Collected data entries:
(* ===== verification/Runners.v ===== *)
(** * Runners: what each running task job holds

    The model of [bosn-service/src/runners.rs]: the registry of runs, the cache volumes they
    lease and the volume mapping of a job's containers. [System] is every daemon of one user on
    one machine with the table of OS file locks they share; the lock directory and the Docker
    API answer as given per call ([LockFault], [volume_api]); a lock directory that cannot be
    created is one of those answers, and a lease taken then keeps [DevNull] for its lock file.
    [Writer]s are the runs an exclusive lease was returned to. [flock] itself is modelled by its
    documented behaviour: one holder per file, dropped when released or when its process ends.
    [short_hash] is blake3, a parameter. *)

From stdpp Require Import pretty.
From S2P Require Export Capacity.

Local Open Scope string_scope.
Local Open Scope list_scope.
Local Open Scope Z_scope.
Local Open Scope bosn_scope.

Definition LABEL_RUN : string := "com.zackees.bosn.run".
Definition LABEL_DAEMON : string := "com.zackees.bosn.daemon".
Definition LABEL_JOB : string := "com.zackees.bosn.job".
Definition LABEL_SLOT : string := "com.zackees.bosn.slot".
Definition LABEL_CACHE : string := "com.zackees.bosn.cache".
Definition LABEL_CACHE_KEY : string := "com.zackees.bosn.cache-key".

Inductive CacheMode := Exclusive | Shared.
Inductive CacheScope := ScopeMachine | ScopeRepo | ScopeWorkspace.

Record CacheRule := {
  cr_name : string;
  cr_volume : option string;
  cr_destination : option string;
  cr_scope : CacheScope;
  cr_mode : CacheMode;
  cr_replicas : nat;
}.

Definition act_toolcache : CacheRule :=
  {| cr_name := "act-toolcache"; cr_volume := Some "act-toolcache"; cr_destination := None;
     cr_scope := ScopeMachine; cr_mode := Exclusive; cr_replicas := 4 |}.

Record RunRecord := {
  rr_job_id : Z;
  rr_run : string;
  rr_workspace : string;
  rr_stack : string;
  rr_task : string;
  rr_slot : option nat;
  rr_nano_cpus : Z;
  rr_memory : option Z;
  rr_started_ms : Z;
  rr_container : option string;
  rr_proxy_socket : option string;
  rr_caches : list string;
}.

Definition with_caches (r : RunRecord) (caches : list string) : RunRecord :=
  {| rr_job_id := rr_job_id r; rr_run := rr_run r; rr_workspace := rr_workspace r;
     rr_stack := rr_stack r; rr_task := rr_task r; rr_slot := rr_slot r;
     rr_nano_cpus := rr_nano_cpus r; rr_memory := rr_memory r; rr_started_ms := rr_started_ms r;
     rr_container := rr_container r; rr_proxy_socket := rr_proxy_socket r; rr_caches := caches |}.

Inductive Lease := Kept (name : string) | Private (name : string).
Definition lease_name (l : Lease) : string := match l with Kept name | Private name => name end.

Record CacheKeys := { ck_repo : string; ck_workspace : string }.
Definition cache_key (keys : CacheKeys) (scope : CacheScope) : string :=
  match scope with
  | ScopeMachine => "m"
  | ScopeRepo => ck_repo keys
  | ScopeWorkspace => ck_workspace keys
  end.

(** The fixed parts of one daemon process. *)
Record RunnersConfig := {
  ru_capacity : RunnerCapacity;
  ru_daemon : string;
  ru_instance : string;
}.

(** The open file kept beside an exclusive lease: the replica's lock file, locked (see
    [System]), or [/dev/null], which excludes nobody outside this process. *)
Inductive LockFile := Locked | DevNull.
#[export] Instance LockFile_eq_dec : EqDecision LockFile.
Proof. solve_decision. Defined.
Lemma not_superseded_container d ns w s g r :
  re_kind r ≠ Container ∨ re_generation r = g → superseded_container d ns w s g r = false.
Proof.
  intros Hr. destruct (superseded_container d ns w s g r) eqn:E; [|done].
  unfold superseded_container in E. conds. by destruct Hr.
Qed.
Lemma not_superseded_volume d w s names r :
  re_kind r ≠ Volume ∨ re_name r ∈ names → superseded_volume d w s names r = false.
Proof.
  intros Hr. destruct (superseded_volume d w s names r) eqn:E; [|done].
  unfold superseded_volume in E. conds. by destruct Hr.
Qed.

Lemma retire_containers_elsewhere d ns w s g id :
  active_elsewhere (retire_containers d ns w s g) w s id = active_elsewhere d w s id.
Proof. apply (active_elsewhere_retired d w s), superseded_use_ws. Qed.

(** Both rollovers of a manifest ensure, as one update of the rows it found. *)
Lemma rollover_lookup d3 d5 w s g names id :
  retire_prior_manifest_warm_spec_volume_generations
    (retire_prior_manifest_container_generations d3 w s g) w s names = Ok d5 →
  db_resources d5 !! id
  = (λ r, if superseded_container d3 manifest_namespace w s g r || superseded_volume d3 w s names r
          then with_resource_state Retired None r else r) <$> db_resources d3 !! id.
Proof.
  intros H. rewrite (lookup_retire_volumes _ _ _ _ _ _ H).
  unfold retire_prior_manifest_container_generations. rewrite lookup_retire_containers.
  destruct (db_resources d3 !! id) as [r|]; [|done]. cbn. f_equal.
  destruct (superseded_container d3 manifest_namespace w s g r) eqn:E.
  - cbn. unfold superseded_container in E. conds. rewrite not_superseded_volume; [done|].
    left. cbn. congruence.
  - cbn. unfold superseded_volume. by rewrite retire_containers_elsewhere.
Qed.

_What to produce_
Among the entries above, find the line with "Definition LABEL_JOB : string" and the line with "rr_stack : string;"; give again exactly these two lines and all lines between them.

_Answer to the problem_
Definition LABEL_JOB : string := "com.zackees.bosn.job".
Definition LABEL_SLOT : string := "com.zackees.bosn.slot".
Definition LABEL_CACHE : string := "com.zackees.bosn.cache".
Definition LABEL_CACHE_KEY : string := "com.zackees.bosn.cache-key".

Inductive CacheMode := Exclusive | Shared.
Inductive CacheScope := ScopeMachine | ScopeRepo | ScopeWorkspace.

Record CacheRule := {
  cr_name : string;
  cr_volume : option string;
  cr_destination : option string;
  cr_scope : CacheScope;
  cr_mode : CacheMode;
  cr_replicas : nat;
}.

Definition act_toolcache : CacheRule :=
  {| cr_name := "act-toolcache"; cr_volume := Some "act-toolcache"; cr_destination := None;
     cr_scope := ScopeMachine; cr_mode := Exclusive; cr_replicas := 4 |}.

Record RunRecord := {
  rr_job_id : Z;
  rr_run : string;
  rr_workspace : string;
  rr_stack : string;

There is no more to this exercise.